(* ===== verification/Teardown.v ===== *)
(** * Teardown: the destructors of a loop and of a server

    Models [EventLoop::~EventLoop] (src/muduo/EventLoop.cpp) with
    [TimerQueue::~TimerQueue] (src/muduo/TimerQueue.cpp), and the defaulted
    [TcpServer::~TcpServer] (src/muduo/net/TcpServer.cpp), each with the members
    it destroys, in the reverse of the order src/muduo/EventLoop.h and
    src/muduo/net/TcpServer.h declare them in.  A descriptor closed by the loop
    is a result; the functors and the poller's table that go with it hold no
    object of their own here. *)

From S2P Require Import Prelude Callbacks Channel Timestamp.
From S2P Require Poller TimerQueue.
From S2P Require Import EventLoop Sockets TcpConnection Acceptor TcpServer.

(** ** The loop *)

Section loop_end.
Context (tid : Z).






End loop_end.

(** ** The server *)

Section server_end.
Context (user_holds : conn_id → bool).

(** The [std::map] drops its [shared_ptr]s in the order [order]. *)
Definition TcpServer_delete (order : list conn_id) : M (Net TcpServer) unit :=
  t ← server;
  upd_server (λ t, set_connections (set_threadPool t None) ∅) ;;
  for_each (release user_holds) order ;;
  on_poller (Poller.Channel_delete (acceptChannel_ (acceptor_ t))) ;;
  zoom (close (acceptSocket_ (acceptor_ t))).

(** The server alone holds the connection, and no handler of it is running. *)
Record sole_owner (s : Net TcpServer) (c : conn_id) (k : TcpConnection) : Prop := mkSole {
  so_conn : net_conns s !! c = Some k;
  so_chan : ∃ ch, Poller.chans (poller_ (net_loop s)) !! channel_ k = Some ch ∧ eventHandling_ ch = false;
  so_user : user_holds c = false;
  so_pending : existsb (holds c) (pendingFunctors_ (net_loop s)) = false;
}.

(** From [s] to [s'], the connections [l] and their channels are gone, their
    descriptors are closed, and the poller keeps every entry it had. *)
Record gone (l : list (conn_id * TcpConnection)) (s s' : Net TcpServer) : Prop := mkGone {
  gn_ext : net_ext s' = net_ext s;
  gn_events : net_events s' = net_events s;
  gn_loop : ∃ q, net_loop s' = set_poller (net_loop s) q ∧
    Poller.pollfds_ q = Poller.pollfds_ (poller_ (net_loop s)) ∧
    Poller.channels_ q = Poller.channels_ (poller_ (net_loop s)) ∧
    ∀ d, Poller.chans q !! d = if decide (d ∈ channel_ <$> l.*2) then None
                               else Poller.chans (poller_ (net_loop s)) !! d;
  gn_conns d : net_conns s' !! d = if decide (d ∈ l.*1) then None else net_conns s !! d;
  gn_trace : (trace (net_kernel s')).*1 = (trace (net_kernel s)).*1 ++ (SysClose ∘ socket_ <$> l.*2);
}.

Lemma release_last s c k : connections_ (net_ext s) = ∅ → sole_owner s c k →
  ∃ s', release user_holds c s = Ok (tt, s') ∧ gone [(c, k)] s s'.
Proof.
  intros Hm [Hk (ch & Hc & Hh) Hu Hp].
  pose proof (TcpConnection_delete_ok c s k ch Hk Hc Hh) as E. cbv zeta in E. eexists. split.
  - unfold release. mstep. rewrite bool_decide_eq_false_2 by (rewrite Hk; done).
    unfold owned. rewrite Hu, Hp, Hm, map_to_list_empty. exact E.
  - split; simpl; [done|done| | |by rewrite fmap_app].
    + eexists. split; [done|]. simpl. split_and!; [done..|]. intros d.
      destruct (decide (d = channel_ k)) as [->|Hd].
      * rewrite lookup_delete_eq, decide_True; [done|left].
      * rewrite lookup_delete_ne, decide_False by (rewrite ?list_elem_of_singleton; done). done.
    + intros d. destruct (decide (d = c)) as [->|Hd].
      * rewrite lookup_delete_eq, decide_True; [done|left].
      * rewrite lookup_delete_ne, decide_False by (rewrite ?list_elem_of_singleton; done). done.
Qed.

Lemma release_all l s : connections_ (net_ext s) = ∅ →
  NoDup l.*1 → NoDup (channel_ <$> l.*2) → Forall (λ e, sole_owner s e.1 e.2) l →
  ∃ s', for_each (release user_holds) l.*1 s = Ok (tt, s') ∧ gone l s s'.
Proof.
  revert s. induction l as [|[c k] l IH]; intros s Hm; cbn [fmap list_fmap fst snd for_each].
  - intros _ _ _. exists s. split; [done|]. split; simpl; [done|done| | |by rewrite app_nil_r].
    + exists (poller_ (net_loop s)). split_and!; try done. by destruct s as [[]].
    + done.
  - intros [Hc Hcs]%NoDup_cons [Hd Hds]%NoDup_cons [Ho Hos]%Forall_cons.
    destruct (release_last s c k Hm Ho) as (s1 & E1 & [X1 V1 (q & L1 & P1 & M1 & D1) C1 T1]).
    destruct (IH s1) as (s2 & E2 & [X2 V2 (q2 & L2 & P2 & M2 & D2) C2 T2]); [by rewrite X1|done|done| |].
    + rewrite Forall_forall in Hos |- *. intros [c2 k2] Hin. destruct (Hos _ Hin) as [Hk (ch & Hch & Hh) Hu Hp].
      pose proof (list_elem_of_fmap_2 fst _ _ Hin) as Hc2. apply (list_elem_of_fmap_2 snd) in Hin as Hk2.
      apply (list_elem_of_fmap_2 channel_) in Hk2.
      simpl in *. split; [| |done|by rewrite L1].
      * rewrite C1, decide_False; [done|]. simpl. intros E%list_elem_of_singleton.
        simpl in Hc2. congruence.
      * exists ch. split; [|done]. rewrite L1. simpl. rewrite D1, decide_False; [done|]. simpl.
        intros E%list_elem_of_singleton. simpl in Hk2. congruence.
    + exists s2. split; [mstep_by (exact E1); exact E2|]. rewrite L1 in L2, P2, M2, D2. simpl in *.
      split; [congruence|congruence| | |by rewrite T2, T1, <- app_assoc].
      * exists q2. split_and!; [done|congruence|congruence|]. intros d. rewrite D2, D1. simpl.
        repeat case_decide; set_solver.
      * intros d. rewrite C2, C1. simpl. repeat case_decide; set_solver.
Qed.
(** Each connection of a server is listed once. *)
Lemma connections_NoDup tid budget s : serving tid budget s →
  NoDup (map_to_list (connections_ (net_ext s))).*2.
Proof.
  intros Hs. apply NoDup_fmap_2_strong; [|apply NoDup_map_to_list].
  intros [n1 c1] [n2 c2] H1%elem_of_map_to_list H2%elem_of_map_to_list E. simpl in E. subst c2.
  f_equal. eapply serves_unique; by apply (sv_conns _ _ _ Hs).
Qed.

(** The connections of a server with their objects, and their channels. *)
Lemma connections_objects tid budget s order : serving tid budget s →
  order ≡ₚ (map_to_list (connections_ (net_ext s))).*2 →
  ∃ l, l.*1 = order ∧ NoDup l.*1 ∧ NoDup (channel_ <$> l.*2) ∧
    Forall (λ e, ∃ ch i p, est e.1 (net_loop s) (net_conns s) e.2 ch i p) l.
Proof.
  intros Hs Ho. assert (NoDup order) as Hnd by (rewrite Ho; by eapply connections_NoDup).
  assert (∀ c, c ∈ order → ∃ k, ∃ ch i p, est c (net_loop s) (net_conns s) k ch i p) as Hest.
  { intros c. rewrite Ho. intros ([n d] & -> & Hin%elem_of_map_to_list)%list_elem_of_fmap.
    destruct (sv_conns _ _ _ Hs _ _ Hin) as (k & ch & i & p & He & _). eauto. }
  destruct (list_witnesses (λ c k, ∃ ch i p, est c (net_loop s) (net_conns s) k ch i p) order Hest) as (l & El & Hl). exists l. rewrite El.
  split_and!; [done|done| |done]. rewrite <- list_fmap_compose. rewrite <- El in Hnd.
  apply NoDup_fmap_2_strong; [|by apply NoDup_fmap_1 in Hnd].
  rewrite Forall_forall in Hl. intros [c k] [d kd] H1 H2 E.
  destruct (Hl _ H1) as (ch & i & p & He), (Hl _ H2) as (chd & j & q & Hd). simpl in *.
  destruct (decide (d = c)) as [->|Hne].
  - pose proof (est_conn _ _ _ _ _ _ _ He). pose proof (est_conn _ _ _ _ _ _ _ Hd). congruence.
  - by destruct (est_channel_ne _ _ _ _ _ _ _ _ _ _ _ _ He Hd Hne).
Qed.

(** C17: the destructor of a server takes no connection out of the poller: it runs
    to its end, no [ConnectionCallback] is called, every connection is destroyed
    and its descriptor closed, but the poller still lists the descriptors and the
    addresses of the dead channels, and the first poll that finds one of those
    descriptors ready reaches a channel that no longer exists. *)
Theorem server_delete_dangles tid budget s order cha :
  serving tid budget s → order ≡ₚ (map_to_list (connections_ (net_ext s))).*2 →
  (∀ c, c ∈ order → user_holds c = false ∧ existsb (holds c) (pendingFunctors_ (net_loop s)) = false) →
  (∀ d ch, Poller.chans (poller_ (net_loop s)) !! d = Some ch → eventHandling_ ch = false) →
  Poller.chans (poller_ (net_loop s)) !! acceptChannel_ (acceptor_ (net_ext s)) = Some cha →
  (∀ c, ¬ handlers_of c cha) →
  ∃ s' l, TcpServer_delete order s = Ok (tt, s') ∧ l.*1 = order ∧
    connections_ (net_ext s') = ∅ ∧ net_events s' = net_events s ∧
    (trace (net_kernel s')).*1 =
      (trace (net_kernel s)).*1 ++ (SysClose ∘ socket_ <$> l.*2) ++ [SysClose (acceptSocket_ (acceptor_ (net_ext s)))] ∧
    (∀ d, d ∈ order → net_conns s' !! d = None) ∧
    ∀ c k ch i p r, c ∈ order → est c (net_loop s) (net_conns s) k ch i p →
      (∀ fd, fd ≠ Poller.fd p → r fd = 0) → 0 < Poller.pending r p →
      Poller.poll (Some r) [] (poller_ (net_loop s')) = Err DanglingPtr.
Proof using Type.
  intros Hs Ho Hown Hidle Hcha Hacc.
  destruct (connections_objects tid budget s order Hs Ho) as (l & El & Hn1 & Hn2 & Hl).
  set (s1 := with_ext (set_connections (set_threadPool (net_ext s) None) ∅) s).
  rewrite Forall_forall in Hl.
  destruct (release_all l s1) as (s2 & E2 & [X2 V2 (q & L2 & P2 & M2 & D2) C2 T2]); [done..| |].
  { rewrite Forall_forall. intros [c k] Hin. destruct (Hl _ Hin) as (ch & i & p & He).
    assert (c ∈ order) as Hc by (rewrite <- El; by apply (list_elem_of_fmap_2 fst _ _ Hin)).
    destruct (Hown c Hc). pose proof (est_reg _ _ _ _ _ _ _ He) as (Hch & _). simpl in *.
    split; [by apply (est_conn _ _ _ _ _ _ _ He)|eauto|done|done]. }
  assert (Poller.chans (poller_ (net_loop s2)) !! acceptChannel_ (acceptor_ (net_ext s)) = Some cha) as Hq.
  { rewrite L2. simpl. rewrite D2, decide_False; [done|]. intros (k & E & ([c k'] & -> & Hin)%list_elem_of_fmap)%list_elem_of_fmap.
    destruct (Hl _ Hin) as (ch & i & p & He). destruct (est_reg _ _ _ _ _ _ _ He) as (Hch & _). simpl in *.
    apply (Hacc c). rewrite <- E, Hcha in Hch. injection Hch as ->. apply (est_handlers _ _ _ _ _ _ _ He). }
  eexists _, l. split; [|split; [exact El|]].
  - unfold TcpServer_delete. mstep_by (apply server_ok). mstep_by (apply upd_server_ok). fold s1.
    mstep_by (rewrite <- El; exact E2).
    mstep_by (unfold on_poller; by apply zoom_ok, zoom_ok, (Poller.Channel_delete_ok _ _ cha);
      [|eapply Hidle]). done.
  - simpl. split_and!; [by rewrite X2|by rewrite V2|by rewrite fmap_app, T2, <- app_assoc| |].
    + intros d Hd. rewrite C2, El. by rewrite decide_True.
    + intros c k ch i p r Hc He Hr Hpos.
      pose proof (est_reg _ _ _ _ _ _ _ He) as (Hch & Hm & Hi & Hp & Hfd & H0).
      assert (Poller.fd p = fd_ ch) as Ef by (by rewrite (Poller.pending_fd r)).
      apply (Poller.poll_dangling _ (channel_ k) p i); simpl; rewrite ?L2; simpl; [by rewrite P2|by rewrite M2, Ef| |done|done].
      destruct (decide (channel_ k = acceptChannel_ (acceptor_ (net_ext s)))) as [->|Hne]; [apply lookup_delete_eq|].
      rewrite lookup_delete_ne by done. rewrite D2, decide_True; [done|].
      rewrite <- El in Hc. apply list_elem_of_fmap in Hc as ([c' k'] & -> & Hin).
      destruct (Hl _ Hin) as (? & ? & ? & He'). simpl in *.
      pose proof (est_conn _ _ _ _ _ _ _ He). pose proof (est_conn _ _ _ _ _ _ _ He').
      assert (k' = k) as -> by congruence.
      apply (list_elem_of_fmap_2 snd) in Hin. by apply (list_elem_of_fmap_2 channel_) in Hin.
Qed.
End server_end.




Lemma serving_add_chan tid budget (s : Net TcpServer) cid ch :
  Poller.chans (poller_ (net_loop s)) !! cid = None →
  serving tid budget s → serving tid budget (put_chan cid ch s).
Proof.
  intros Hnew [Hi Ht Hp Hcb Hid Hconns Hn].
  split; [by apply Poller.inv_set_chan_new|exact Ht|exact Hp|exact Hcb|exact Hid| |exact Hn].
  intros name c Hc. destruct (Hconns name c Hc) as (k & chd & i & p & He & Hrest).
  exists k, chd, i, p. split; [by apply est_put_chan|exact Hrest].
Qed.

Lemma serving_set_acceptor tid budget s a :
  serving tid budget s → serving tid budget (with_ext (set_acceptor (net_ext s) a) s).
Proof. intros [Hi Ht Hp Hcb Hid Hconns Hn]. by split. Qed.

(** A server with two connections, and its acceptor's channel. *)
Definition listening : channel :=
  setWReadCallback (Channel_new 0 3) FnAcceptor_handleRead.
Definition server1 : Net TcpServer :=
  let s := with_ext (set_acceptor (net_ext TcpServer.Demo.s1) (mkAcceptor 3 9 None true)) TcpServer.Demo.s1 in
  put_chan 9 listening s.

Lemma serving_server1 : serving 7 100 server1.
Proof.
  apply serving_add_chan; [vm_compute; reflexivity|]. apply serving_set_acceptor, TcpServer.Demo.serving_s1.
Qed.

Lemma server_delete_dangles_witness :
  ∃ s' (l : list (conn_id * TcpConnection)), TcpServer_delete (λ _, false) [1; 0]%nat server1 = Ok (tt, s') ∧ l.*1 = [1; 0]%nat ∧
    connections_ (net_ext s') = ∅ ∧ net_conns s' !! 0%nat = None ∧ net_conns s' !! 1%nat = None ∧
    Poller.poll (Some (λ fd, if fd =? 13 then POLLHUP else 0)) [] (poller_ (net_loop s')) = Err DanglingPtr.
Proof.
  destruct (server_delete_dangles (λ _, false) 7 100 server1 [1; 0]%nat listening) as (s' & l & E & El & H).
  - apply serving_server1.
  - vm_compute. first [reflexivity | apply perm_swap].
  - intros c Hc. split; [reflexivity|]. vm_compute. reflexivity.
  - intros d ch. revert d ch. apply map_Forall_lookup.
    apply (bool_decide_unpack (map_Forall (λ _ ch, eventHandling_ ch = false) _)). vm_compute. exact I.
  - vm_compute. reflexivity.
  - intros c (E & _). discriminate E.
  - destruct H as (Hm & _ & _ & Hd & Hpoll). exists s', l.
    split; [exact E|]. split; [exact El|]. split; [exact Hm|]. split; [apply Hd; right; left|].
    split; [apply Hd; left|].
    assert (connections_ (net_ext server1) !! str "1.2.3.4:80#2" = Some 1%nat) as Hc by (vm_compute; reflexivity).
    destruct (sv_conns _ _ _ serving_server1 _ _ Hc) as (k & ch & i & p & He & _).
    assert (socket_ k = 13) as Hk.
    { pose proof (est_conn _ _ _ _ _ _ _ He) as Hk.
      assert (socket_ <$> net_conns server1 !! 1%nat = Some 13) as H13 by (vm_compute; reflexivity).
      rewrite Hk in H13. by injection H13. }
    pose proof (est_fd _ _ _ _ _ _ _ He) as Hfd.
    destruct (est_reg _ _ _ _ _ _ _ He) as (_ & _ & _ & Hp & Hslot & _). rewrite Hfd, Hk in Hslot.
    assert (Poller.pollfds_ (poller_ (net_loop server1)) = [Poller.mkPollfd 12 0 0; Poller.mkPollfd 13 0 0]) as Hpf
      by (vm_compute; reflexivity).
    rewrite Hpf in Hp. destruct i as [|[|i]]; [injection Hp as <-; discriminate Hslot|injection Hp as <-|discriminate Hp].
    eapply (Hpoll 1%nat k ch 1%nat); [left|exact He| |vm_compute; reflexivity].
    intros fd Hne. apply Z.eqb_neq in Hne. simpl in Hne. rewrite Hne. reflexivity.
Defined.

____

■ **Your instructions**: Using the entries above, return each line in which the word "Hacc" occurs.

■ **Response to the exercise**:
  intros Hs Ho Hown Hidle Hcha Hacc.
    apply (Hacc c). rewrite <- E, Hcha in Hch. injection Hch as ->. apply (est_handlers _ _ _ _ _ _ _ He). }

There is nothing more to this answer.